[[ Data for this exercise open ]]

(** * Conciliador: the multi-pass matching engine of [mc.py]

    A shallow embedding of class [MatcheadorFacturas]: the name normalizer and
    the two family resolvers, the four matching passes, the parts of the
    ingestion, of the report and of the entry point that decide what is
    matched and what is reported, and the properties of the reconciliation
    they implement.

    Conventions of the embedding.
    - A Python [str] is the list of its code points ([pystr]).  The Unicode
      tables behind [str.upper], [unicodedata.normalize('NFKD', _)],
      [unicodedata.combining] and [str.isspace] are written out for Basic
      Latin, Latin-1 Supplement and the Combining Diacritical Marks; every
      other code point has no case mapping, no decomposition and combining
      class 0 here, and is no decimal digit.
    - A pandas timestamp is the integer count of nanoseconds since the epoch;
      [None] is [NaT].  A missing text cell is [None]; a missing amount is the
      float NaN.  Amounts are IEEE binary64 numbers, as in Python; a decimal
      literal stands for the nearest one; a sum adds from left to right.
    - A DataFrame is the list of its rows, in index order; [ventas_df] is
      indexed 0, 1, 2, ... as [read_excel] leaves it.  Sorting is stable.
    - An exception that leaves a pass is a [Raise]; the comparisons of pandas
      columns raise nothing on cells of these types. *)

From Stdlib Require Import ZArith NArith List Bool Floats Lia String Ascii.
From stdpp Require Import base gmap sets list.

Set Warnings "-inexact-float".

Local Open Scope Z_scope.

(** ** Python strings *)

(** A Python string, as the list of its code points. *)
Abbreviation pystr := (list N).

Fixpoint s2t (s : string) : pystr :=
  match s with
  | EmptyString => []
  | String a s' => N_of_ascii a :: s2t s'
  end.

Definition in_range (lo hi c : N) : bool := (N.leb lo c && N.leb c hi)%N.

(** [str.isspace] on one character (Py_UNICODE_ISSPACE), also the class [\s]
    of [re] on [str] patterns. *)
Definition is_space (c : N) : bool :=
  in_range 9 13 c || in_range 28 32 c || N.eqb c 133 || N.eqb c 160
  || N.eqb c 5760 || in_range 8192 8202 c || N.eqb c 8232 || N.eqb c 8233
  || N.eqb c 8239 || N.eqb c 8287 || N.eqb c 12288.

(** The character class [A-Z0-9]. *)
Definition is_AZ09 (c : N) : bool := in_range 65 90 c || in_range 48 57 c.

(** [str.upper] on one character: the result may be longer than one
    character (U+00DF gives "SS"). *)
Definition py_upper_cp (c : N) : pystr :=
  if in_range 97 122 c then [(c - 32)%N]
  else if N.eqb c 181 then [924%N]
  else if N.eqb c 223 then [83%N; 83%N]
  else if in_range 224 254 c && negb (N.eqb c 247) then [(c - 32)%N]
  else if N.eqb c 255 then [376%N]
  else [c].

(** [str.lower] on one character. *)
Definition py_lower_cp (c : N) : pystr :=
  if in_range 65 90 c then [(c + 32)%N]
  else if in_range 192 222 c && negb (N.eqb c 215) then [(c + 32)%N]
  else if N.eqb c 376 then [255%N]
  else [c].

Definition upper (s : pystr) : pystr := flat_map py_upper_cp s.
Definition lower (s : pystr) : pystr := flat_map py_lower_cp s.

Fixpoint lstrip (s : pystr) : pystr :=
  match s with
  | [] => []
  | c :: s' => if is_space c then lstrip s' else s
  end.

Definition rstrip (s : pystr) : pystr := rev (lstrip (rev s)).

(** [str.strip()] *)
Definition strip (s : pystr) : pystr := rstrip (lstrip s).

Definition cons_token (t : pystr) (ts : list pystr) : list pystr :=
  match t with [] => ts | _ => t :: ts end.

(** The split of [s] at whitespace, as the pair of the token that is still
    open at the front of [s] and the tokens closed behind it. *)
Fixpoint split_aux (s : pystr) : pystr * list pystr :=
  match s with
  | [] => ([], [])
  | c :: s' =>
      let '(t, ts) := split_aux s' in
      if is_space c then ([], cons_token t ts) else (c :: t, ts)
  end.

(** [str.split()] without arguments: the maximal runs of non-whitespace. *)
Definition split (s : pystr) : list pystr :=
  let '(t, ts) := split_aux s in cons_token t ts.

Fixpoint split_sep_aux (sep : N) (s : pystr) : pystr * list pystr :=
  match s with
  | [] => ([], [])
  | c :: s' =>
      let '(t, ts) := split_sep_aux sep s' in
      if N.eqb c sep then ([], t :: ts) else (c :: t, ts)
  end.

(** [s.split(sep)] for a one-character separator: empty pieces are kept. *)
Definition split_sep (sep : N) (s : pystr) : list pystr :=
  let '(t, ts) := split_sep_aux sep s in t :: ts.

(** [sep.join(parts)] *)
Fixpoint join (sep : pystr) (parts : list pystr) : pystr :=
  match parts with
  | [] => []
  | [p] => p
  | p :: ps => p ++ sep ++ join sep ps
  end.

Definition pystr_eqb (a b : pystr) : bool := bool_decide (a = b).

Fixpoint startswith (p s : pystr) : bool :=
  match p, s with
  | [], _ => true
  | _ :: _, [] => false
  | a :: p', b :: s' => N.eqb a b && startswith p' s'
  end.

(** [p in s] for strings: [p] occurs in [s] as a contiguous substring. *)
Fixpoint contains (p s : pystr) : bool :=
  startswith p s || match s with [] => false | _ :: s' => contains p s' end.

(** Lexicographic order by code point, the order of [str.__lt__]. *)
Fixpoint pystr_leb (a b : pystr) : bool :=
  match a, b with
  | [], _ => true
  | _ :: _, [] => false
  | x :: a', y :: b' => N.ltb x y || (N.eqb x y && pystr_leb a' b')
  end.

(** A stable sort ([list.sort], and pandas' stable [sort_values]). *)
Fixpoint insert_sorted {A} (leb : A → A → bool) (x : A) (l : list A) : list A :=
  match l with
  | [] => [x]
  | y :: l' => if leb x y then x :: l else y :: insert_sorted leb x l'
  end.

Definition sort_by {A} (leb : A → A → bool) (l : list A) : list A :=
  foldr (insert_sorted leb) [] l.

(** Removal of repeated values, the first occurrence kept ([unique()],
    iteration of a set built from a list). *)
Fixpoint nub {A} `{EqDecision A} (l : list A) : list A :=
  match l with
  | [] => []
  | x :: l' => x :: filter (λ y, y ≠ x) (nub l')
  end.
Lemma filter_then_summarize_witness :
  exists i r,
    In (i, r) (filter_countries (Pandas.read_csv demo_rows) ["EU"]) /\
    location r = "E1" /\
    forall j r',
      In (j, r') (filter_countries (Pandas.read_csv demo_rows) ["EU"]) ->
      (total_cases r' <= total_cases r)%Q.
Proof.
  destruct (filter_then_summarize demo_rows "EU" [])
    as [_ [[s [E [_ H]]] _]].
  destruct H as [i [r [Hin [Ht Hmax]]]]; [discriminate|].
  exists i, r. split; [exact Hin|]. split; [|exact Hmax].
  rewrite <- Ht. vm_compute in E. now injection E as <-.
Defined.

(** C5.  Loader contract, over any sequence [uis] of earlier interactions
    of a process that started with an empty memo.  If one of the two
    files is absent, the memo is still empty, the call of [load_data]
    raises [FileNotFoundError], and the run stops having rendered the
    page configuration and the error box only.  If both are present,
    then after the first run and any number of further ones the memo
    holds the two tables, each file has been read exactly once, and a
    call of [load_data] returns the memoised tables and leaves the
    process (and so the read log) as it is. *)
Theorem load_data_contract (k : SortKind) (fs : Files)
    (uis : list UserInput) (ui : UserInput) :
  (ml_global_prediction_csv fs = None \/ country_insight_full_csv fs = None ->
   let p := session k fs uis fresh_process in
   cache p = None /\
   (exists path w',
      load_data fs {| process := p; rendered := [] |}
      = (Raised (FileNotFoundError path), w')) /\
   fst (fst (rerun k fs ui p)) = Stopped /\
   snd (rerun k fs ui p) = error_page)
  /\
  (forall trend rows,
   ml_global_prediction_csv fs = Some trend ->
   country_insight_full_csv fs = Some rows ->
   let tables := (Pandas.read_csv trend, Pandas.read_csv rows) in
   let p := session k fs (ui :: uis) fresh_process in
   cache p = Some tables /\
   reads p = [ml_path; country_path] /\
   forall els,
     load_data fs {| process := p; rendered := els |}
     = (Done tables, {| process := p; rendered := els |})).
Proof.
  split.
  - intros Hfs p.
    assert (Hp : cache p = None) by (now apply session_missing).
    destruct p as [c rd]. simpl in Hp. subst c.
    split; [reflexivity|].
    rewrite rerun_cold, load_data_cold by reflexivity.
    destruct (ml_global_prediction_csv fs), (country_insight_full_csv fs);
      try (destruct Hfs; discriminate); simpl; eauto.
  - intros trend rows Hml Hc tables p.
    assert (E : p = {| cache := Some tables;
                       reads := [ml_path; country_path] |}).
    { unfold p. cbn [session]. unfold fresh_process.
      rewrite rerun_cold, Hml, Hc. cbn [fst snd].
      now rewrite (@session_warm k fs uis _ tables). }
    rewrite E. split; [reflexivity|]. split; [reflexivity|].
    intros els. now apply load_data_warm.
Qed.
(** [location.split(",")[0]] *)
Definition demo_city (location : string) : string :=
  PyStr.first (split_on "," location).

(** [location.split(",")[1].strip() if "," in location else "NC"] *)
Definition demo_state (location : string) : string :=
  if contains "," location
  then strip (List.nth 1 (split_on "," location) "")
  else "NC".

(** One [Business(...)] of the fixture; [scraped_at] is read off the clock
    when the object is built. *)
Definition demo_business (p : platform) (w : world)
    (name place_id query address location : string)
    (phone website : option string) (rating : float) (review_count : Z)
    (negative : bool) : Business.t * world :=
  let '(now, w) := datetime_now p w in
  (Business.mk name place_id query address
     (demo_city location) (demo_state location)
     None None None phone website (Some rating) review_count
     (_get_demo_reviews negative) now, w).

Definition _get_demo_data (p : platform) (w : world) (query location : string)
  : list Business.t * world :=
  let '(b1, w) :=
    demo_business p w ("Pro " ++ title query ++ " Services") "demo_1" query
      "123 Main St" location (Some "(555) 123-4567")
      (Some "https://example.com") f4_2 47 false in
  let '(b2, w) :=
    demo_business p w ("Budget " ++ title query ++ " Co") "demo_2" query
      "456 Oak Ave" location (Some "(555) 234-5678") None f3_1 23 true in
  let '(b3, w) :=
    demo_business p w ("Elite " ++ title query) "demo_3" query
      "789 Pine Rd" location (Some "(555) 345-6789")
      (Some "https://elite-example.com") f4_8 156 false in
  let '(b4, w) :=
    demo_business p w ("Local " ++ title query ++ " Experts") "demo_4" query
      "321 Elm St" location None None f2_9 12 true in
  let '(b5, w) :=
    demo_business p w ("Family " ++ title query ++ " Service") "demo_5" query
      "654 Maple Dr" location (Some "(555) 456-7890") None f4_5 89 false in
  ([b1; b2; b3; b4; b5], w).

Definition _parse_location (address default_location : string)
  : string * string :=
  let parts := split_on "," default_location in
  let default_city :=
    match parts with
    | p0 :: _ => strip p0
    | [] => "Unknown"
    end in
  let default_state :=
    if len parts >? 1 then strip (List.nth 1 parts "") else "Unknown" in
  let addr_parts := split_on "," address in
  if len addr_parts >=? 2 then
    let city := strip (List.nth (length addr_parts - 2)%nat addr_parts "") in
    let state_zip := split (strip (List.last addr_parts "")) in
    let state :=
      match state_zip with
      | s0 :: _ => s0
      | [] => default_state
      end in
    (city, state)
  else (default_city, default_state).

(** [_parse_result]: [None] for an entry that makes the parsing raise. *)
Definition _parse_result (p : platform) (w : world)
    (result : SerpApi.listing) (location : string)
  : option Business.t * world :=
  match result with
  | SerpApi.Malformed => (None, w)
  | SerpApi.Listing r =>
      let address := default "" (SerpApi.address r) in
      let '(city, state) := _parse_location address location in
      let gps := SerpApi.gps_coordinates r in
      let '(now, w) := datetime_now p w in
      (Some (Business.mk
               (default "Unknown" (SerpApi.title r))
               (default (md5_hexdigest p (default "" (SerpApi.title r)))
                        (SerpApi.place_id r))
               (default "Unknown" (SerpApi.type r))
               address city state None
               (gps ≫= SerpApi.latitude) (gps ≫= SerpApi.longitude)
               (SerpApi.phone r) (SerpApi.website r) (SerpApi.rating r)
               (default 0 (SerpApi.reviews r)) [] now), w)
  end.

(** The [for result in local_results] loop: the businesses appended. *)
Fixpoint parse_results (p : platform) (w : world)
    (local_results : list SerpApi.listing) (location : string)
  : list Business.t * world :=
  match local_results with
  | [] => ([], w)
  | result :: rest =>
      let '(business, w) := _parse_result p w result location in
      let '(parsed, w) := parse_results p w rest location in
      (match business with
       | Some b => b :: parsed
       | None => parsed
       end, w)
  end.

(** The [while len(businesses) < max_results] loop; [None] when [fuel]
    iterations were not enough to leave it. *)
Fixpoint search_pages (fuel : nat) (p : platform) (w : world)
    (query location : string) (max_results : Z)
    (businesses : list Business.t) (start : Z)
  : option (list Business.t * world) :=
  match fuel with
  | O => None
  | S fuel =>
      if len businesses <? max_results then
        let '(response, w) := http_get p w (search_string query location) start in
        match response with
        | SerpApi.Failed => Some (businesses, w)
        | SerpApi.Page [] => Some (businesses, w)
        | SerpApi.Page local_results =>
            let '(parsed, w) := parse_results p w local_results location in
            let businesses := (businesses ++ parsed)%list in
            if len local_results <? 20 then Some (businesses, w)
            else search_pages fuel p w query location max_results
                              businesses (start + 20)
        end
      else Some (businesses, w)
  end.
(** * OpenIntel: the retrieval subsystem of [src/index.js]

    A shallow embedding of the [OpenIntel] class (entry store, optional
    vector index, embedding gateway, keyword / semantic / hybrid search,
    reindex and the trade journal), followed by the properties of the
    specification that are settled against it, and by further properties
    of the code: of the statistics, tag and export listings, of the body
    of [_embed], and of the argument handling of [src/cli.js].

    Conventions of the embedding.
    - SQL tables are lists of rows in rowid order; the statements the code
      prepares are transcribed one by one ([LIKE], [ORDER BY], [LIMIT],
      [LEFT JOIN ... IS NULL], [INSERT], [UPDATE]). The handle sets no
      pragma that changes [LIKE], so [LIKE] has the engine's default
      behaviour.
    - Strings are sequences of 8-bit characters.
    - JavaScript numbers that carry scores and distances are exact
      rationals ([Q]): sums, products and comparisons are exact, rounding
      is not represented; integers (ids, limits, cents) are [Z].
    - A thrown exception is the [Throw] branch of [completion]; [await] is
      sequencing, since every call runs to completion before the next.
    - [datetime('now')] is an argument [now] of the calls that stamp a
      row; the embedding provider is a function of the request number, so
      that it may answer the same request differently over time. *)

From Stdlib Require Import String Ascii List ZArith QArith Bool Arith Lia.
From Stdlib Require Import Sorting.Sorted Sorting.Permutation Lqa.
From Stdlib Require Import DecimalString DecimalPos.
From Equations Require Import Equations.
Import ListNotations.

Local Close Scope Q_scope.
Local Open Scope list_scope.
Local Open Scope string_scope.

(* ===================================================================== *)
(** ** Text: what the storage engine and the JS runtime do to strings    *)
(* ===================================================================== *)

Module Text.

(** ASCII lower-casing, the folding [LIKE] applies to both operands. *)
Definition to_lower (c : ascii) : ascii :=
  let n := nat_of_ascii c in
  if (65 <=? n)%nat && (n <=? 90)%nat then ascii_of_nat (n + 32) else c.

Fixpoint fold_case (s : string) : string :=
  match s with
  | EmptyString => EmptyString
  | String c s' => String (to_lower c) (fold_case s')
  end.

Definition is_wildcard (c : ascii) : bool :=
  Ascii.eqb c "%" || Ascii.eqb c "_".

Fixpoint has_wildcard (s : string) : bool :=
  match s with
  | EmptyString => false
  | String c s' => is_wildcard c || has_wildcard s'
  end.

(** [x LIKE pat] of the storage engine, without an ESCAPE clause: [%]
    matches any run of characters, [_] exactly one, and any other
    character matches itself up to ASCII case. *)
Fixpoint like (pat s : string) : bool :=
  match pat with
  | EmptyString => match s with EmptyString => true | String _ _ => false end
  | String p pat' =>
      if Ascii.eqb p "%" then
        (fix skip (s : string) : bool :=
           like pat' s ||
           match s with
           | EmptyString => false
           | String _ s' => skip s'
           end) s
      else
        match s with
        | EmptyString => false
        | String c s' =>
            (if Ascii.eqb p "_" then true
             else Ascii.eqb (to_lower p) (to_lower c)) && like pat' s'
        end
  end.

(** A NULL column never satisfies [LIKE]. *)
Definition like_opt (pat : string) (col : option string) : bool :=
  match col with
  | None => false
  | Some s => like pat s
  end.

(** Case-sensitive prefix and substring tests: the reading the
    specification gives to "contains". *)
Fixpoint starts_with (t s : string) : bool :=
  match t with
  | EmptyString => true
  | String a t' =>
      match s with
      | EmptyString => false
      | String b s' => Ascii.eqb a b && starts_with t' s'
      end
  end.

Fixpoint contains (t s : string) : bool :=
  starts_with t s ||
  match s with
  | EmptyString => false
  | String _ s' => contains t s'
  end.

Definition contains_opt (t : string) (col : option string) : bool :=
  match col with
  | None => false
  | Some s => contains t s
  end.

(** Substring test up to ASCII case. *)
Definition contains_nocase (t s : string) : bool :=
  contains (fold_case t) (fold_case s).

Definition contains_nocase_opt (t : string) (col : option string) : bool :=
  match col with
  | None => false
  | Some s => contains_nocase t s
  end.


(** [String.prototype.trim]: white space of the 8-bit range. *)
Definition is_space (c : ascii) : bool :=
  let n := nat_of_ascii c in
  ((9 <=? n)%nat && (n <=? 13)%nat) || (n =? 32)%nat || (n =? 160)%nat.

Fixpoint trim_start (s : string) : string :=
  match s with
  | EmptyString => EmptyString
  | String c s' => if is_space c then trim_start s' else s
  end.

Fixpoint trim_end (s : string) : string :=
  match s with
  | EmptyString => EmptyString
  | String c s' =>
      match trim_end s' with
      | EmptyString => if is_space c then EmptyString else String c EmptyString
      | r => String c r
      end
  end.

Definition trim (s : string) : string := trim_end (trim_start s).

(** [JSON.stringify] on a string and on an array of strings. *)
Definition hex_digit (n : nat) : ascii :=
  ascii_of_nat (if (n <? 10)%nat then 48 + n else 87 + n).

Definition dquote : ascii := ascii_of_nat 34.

[[ Data for this exercise closed ]]

Task description: The lines above starting at the one that contains "Definition py_upper_cp (c" and ending at the one that contains "let '(t, ts) := split_sep_aux sep s' in" must be transcribed exactly, and no other lines may appear.

Reply:
Definition py_upper_cp (c : N) : pystr :=
  if in_range 97 122 c then [(c - 32)%N]
  else if N.eqb c 181 then [924%N]
  else if N.eqb c 223 then [83%N; 83%N]
  else if in_range 224 254 c && negb (N.eqb c 247) then [(c - 32)%N]
  else if N.eqb c 255 then [376%N]
  else [c].

(** [str.lower] on one character. *)
Definition py_lower_cp (c : N) : pystr :=
  if in_range 65 90 c then [(c + 32)%N]
  else if in_range 192 222 c && negb (N.eqb c 215) then [(c + 32)%N]
  else if N.eqb c 376 then [255%N]
  else [c].

Definition upper (s : pystr) : pystr := flat_map py_upper_cp s.
Definition lower (s : pystr) : pystr := flat_map py_lower_cp s.

Fixpoint lstrip (s : pystr) : pystr :=
  match s with
  | [] => []
  | c :: s' => if is_space c then lstrip s' else s
  end.

Definition rstrip (s : pystr) : pystr := rev (lstrip (rev s)).

(** [str.strip()] *)
Definition strip (s : pystr) : pystr := rstrip (lstrip s).

Definition cons_token (t : pystr) (ts : list pystr) : list pystr :=
  match t with [] => ts | _ => t :: ts end.

(** The split of [s] at whitespace, as the pair of the token that is still
    open at the front of [s] and the tokens closed behind it. *)
Fixpoint split_aux (s : pystr) : pystr * list pystr :=
  match s with
  | [] => ([], [])
  | c :: s' =>
      let '(t, ts) := split_aux s' in
      if is_space c then ([], cons_token t ts) else (c :: t, ts)
  end.

(** [str.split()] without arguments: the maximal runs of non-whitespace. *)
Definition split (s : pystr) : list pystr :=
  let '(t, ts) := split_aux s in cons_token t ts.

Fixpoint split_sep_aux (sep : N) (s : pystr) : pystr * list pystr :=
  match s with
  | [] => ([], [])
  | c :: s' =>
      let '(t, ts) := split_sep_aux sep s' in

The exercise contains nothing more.